3本の巨木を束ねた柱が出雲大社の構内の地中から実際に発見されています。
つまり大和王権は、大和王権の管理内のどの神社にもない高さの壮麗な神社を出雲王権のために建立し、出雲王権に関する神話を認めたのです。何の関係もない屈服した他の王権のために、このようなことを通常するでしょうか。
なお、出雲の荒神谷遺跡の地中から、多数の銅剣や銅矛および銅鐸が発見されていますが、これらのものは、大和王権との交渉が決裂した場合の備えであった可能性があります。
出雲王権側もいざというときのために覚悟をしていたのでしょう。
これらの銅剣や銅矛および銅鐸は、大和王権管理域内から出土されるものに類似しています。
一方、出雲王権の勢力範囲の古墳は四隅突出型古墳と呼ばれるもので、大和王権の勢力範囲内の前方後円墳とは異なっています。

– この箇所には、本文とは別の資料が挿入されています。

(** What a successful call stores for an app is exactly what the call
    sent, an absent colour or player count included. *)
Lemma insertOrUpdateApps_stores apps w a :
  let r := insertOrUpdateApps E apps w in
  result r = Done true → a ∈ apps →
  t_app (db (after r)) !! ad_appId a = Some (app_row a).2.
Proof.
  intros r Hr Ha.
  destruct (insertOrUpdateApps_success apps w Hr)
    as (s1 & s2 & H1 & H2 & Hdb & _).
  fold r in Hdb. rewrite Hdb. simpl in H1, H2.
  destruct (keys_distinct (app_row <$> apps)) eqn:Hk; [|done].
  injection H1 as <-.
  destruct (_ && _) in H2; [|done]. injection H2 as <-. simpl.
  apply upsert_lookup.
  - by apply bool_decide_eq_true in Hk.
  - apply list_elem_of_fmap. by exists a.
Qed.

End StoreWriter.


(** C2 does not hold on the code in one respect.  Whatever the batch, when
    the weight-association statement of [insertOrUpdateApps] fails (rejected
    by the server or lost on the way), BEGIN and the statement of the apps
    had gone through, ROLLBACK is issued and no COMMIT is sent: the
    committed rows afterwards are exactly the rows before the call, so that
    no core-field change of the call is visible.  The call returns [false]
    when the ROLLBACK went through.  When the ROLLBACK fails as well, its
    error leaves the [catch] block uncaught: the call throws instead of
    reporting [false]. *)
Theorem insertOrUpdateApps_rolls_back E apps w :
  let r := database.insertOrUpdateApps E apps w in
  EQuery (TagsQuery (apps ≫= database.app_tag_rows)) false ∈ events r →
  EQuery BEGIN true ∈ events r ∧
  EQuery (AppQuery (database.app_row <$> apps)) true ∈ events r ∧
  db (after r) = db w ∧
  (∃ ok, EQuery ROLLBACK ok ∈ events r) ∧
  (∀ ok, EQuery COMMIT ok ∉ events r) ∧
  (EQuery ROLLBACK true ∈ events r → result r = Done false) ∧
  (EQuery ROLLBACK false ∈ events r → result r = Thrown DbError).
Proof.
  run_apps; intros Hfail; try absent Hfail.
  all: split; [present|].
  all: split; [present|].
  all: split; [done|].
  all: split; [eexists; present|].
  all: split; [intros ok H; absent H|].
  all: split; intros H; try done; absent H.
Qed.
Variable upstream : string -> fetch_result.
Variable now : string.
Context `{Cheerio}.

Abbreviation handler := (Anime.handler upstream now).
Abbreviation fetchFromHiAnime := (Anime.fetchFromHiAnime upstream).
Abbreviation settle := (Anime.settle upstream).
Abbreviation answer := (Anime.answer upstream).
Abbreviation getHomePage := (Anime.getHomePage upstream now).
Abbreviation searchAnime := (Anime.searchAnime upstream).
Abbreviation getAnimeDetails := (Anime.getAnimeDetails upstream).

(** One call of [fetchFromHiAnime] followed by [k]: exactly one request is
    sent; a failure is logged once and thrown, the markup is handed to [k]. *)
Lemma fetch_bind {A} (path : string) (k : string -> M A) (tr : list event) :
  (let* html := fetchFromHiAnime path in k html) tr =
  match settle (BASE_URL +:+ path) with
  | inl e => (Throw e, (tr ++ [Fetch (BASE_URL +:+ path) request_headers;
                               ConsoleError "Fetch error:" e])%list)
  | inr html => k html (tr ++ [Fetch (BASE_URL +:+ path) request_headers])%list
  end.
Proof.
  unfold Anime.fetchFromHiAnime, Anime.settle, Anime.fetch, bind, try_catch, emit,
    console_error, throw, ret, await.
  destruct (upstream (BASE_URL +:+ path)) as [e|r]; simpl.
  - rewrite <- app_assoc. reflexivity.
  - destruct (ok r); simpl.
    + destruct (body_text r) as [e|html]; simpl; [rewrite <- app_assoc|]; reflexivity.
    + rewrite <- app_assoc. reflexivity.
Qed.

Lemma settle_fails (url : string) (e : Error) :
  settle url = inl e <-> fails upstream url e.
Proof.
  unfold Anime.settle. split.
  - destruct (upstream url) as [e'|r] eqn:Hu.
    + intros [= <-]. apply fails_rejected. exact Hu.
    + destruct (ok r) eqn:Hok.
      * intros Hb. eapply fails_body; eassumption.
      * intros [= <-]. apply fails_status; assumption.
  - intros [e' Hu|r Hu Hok|r e' Hu Hok Hb]; rewrite Hu; [reflexivity|rewrite Hok..].
    + reflexivity.
    + exact Hb.
Qed.

Lemma settle_serves (url html : string) :
  settle url = inr html <-> serves upstream url html.
Proof.
  unfold Anime.settle, serves. split.
  - destruct (upstream url) as [e|r]; [discriminate|].
    destruct (ok r) eqn:Hok; [|discriminate]. eauto.
  - intros (r & -> & -> & Hb). exact Hb.
Qed.

Lemma handler_options (req : Request) (res : ServerResponse) (tr : list event) :
  req_method req = "OPTIONS" ->
  handler req res tr = (Return (Res.end_ (Res.status 200 (cors res))), tr).
Proof.
  intros Hm. unfold Anime.handler. rewrite Hm. reflexivity.
Qed.

(** Enter the [try] block of a request that is not a pre-flight. *)
Ltac dispatch Hm :=
  unfold Anime.handler;
  rewrite (bool_decide_eq_false_2 _ Hm);
  unfold strict_eq.

(** Run an extractor inside the [try] block. *)
Ltac extract :=
  unfold try_catch, bind at 1;
  rewrite fetch_bind; unfold Anime.answer;
  match goal with |- context [Anime.settle _ ?url] => destruct (Anime.settle upstream url) end;
  unfold ret, bind, console_error, emit; simpl; rewrite <- ?app_assoc; reflexivity.

Lemma handler_home (req : Request) (res : ServerResponse) (tr : list event) :
  req_method req <> "OPTIONS" ->
  req_query req !! "action" = Some (QStr "home") ->
  handler req res tr =
  answer res (BASE_URL +:+ "/home") (fun html => home_result now (load html)) tr.
Proof.
  intros Hm Ha. dispatch Hm. rewrite Ha. simpl. unfold getHomePage. extract.
Qed.

Lemma handler_search (req : Request) (res : ServerResponse) (tr : list event) :
  req_method req <> "OPTIONS" ->
  req_query req !! "action" = Some (QStr "search") ->
  truthy (req_query req !! "query") = true ->
  handler req res tr =
  answer res (BASE_URL +:+ search_path (req_query req !! "query") (page_of req))
    (fun html => search_result (load html) (req_query req !! "query") (page_of req)) tr.
Proof.
  intros Hm Ha Hq. dispatch Hm. rewrite Ha, Hq. simpl.
  unfold searchAnime, Anime.page_of. simpl default. extract.
Qed.

Lemma handler_details (req : Request) (res : ServerResponse) (tr : list event) :
  req_method req <> "OPTIONS" ->
  req_query req !! "action" = Some (QStr "details") ->
  truthy (req_query req !! "id") = true ->
  handler req res tr =
  answer res (BASE_URL +:+ details_path (req_query req !! "id"))
    (fun html => details_result (load html) (req_query req !! "id")) tr.
Proof.
  intros Hm Ha Hq. dispatch Hm. rewrite Ha, Hq. simpl. unfold getAnimeDetails. extract.
Qed.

出雲を出身地とする野見宿禰の子孫とされる土師氏が大和の大王のために巨大な前方後円墳を築いていったことを考えると、出雲の建国着手は、大和の建国着手より少し早かった可能性もあります。
それぞれ建国の強い意志を有していた二つの集団が、若干の時期的ずれを伴って日本列島の大和と出雲の二つの地域に王権を創り上げていったという可能性も考えられます。
※画像はイメージです。
思った事を何でも!ネガティブOK!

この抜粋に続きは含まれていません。